1. **Mean below threshold**: +0.27% < +0.5% decision boundary
2. **High variance**: 2× coefficient of variation suggests measurement uncertainty
3. **Phase 46A lesson**: Small positive signals can mask layout tax; require conservative threshold
4. **Reproducibility concern**: Wide spread in treatment group reduces confidence
### Why not NO-GO?
- Median improvement (+1.02%) is positive and above threshold
- No systematic regression pattern (just higher variance)
- Possibility of genuine small gain obscured by variance
## Health Check
**Status**: ✅ PASS
- Command: `make perf_observe` (1 run)
- Outcome: No crashes, assertions, or integrity failures
- Throughput (OBSERVE build): 48.27M ops/s (expected ~20% slower than FAST)

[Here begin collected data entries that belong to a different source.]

(* ===================================================================== *)
(** ** formatter.py: the two console summaries *)
(* ===================================================================== *)

Module Formatter.

Import Models.

(** [sep.join(parts)] *)
Fixpoint join (sep : pystr) (parts : list pystr) : pystr :=
  match parts with
  | [] => []
  | x :: rest =>
      match rest with
      | [] => x
      | _ :: _ => x ++ sep ++ join sep rest
      end
  end.

(** [lines.insert(-1, x)]: before the last element; on an empty list the
    index is clamped to 0. *)
Definition insert_before_last {A} (x : A) (lines : list A) : list A :=
  take (length lines - 1) lines ++ x :: drop (length lines - 1) lines.

(** The literal pieces of the f-strings, by code point. *)
Definition mark_yes : pystr := [0x2705].
Definition mark_no : pystr := [0x274c].
Definition l_time : pystr :=
  [0x1f4f8; 0x20; 0x5feb; 0x7167; 0x65f6; 0x95f4; 0x3a; 0x20].
Definition l_video : pystr :=
  [0x20; 0x20; 0x251c; 0x2500; 0x20; 0x89c6; 0x9891; 0x5143; 0x7d20; 0x3a;
   0x20].
Definition l_detect : pystr :=
  [0x20; 0x20; 0x251c; 0x2500; 0x20; 0x68c0; 0x6d4b; 0x72b6; 0x6001; 0x3a;
   0x20].
Definition s_detected : pystr := [0x274c; 0x20; 0x88ab; 0x68c0; 0x6d4b].
Definition s_normal : pystr := [0x2705; 0x20; 0x6b63; 0x5e38].
Definition l_live : pystr :=
  [0x20; 0x20; 0x251c; 0x2500; 0x20; 0x76f4; 0x64ad; 0x5185; 0x5bb9; 0x3a;
   0x20].
Definition line_page_error : pystr :=
  [0x20; 0x20; 0x251c; 0x2500; 0x20; 0x26a0; 0xfe0f; 0x20; 0x20; 0x9875;
   0x9762; 0x9519; 0x8bef; 0x3a; 0x20; 0x1f6a8; 0x20; 0x68c0; 0x6d4b;
   0x5230; 0x9875; 0x9762; 0x95ee; 0x9898; 0xff01].
Definition line_captcha : pystr :=
  [0x20; 0x20; 0x251c; 0x2500; 0x20; 0x26a0; 0xfe0f; 0x20; 0x20; 0x9a8c;
   0x8bc1; 0x7801; 0x3a; 0x20; 0x1f6a8; 0x20; 0x68c0; 0x6d4b; 0x5230;
   0x9a8c; 0x8bc1; 0x7801; 0xff01].
Definition l_elements : pystr :=
  [0x20; 0x20; 0x251c; 0x2500; 0x20; 0x5143; 0x7d20; 0x6570; 0x91cf; 0x3a;
   0x20].
Definition l_html : pystr :=
  [0x20; 0x20; 0x2514; 0x2500; 0x20; 0x48; 0x54; 0x4d; 0x4c; 0x20; 0x5927;
   0x5c0f; 0x3a; 0x20].
Definition s_bytes : pystr := [0x20; 0x5b57; 0x8282].
Definition l_viewers : pystr :=
  [0x20; 0x20; 0x251c; 0x2500; 0x20; 0x89c2; 0x4f17; 0x6570; 0x3a; 0x20].

Definition rule : pystr := replicate 80 0x3d.
Definition s_title : pystr :=
  [0x1f4ca; 0x20; 0x76d1; 0x63a7; 0x4f1a; 0x8bdd; 0x6458; 0x8981].
Definition l_user : pystr := [0x7528; 0x6237; 0x540d; 0x3a; 0x20; 0x40].
Definition l_start : pystr := [0x5f00; 0x59cb; 0x65f6; 0x95f4; 0x3a; 0x20].
Definition l_end : pystr := [0x7ed3; 0x675f; 0x65f6; 0x95f4; 0x3a; 0x20].
Definition s_running : pystr := [0x8fdb; 0x884c; 0x4e2d].
Definition l_total : pystr := [0x603b; 0x5feb; 0x7167; 0x6570; 0x3a; 0x20].
Definition l_healthy : pystr := [0x6b63; 0x5e38; 0x5feb; 0x7167; 0x3a; 0x20].
Definition l_error : pystr := [0x5f02; 0x5e38; 0x5feb; 0x7167; 0x3a; 0x20].
Definition s_last_state : pystr := [0x6700; 0x540e; 0x72b6; 0x6001; 0x3a].
Definition l_last_detect : pystr :=
  [0x20; 0x20; 0x2d; 0x20; 0x68c0; 0x6d4b; 0x72b6; 0x6001; 0x3a; 0x20].
Definition s_undetected : pystr :=
  [0x2705; 0x20; 0x672a; 0x88ab; 0x68c0; 0x6d4b].
Definition l_last_page : pystr :=
  [0x20; 0x20; 0x2d; 0x20; 0x9875; 0x9762; 0x72b6; 0x6001; 0x3a; 0x20].
Definition s_page_bad : pystr := [0x274c; 0x20; 0x9519; 0x8bef].
Definition s_page_ok : pystr := [0x2705; 0x20; 0x6b63; 0x5e38].
Definition l_last_play : pystr :=
  [0x20; 0x20; 0x2d; 0x20; 0x89c6; 0x9891; 0x64ad; 0x653e; 0x3a; 0x20].
Definition s_play_yes : pystr := [0x2705; 0x20; 0x662f].
Definition s_play_no : pystr := [0x274c; 0x20; 0x5426].

Section Format.

(** Built-ins of Python, taken as they are. *)
Variable str_int : Z -> pystr.          (* f"{n}" for an int *)
Variable format_thousands : Z -> pystr. (* f"{n:,}" for an int *)

(** The list [lines] of [format_snapshot_summary] at its [return]. *)
Definition snapshot_summary_lines (snapshot : PageSnapshot) : list pystr :=
  let lines :=
    [ l_time ++ timestamp snapshot;
      l_video ++ (if has_video snapshot then mark_yes else mark_no);
      l_detect ++
        (if has_error_message snapshot then s_detected else s_normal);
      l_live ++ (if has_live_content snapshot then mark_yes else mark_no) ] in
  let lines :=
    if has_page_error snapshot then lines ++ [line_page_error] else lines in
  let lines :=
    if has_captcha snapshot then lines ++ [line_captcha] else lines in
  let lines :=
    lines ++
    [ l_elements ++ str_int (element_count snapshot);
      l_html ++ format_thousands (html_size snapshot) ++ s_bytes ] in
  match viewer_count snapshot with
  | Some n =>
      if n =? 0 then lines
      else insert_before_last (l_viewers ++ str_int n) lines
  | None => lines
  end.

(** [ResultFormatter.format_snapshot_summary] *)
Definition format_snapshot_summary (snapshot : PageSnapshot) : pystr :=
  join [0x0a] (snapshot_summary_lines snapshot).

(** [session.end_time or '...'] *)
Definition end_time_or_running (end_time : option pystr) : pystr :=
  match end_time with
  | Some ((_ :: _) as t) => t
  | _ => s_running
  end.

(** The list [lines] of [format_session_summary] at its [return]. *)
Definition session_summary_lines (session : MonitorSession) : list pystr :=
  let lines :=
    [ rule; s_title; rule;
      l_user ++ username session;
      l_start ++ start_time session;
      l_end ++ end_time_or_running (end_time session);
      [];
      l_total ++ str_int (total_snapshots session);
      l_healthy ++ str_int (healthy_snapshots session) ++ [0x20; 0x2705];
      l_error ++ str_int (error_snapshots session) ++ [0x20; 0x274c] ] in
  match last (snapshots session) with
  | Some last_snapshot =>
      lines ++
      [ [];
        s_last_state;
        l_last_detect ++
          (if has_error_message last_snapshot
           then s_detected else s_undetected);
        l_last_page ++
          (if has_page_error last_snapshot then s_page_bad else s_page_ok);
        l_last_play ++
          (if has_video last_snapshot then s_play_yes else s_play_no) ]
  | None => lines
  end.

(** [ResultFormatter.format_session_summary] *)
Definition format_session_summary (session : MonitorSession) : pystr :=
  join [0x0a] (session_summary_lines session).

End Format.

End Formatter.

(* ===================================================================== *)
(** ** collector.py: [finalize] *)
(* ===================================================================== *)

Module Finalize.

Import Models Parser Collector.

Section Finalize.

Variable str_int : Z -> pystr.

(** [LiveCollector.finalize]: the text printed (after an empty line) and
    the collector afterwards; [now] is [datetime.now().isoformat()].
    Without a session the attribute access raises, and the exception
    leaves as [CollectionError]. *)
Definition finalize (now : pystr) (self : LiveCollector)
  : py pystr * LiveCollector :=
  match session self with
  | None => (Raises CollectionError, self)
  | Some sess =>
      let sess := SessionReport.finish now sess in
      (Returns (Formatter.format_session_summary str_int sess),
       set_session (Some sess) self)
  end.

End Finalize.

End Finalize.

(* ===================================================================== *)
(** ** More sample inputs *)
(* ===================================================================== *)

Module MoreSamples.

Import Models Parser Captcha Hooks Collector Samples.
Import SessionReport Display MonitorLoop BrowserManager.

(** The error page with a captcha frame on top of it. *)
Definition snapshot_error_and_captcha : PageSnapshot :=
  {| timestamp := []; url := []; title := [];
     has_video := false; has_error_message := false;
     has_live_content := false; element_count := 40; video_count := 0;
     html_size := 1024; is_live_ended := false; has_captcha := true;
     has_page_error := true; viewer_count := None; initial_data := None;
     body_text_preview := units "Something went wrong" |}.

- Health profiles: Both C6_HEAVY and C7_SAFE passed
## Comparison with Phase 46A
| Aspect | Phase 46A (`always_inline`) | Phase 47 (PGO mode) |
|-------------------------|------------------------------|---------------------|
| **Hypothesis** | Inline hot function | Compile-time gates |
| **Expected gain** | +1~2% | +0.5~2.0% |
| **Actual mean** | -0.68% (NO-GO) | +0.27% (NEUTRAL) |
| **Actual median** | +0.17% | +1.02% |
| **Variance** | Similar to baseline | 2× baseline |
| **Binary size change** | None (inline ≈ non-inline) | Unknown (not measured) |
| **Lesson** | Layout tax real risk | Variance amplification risk |
### Key Insight
Both phases show **median-positive, mean-neutral** signals. This pattern suggests:
- Genuine micro-optimization present (median)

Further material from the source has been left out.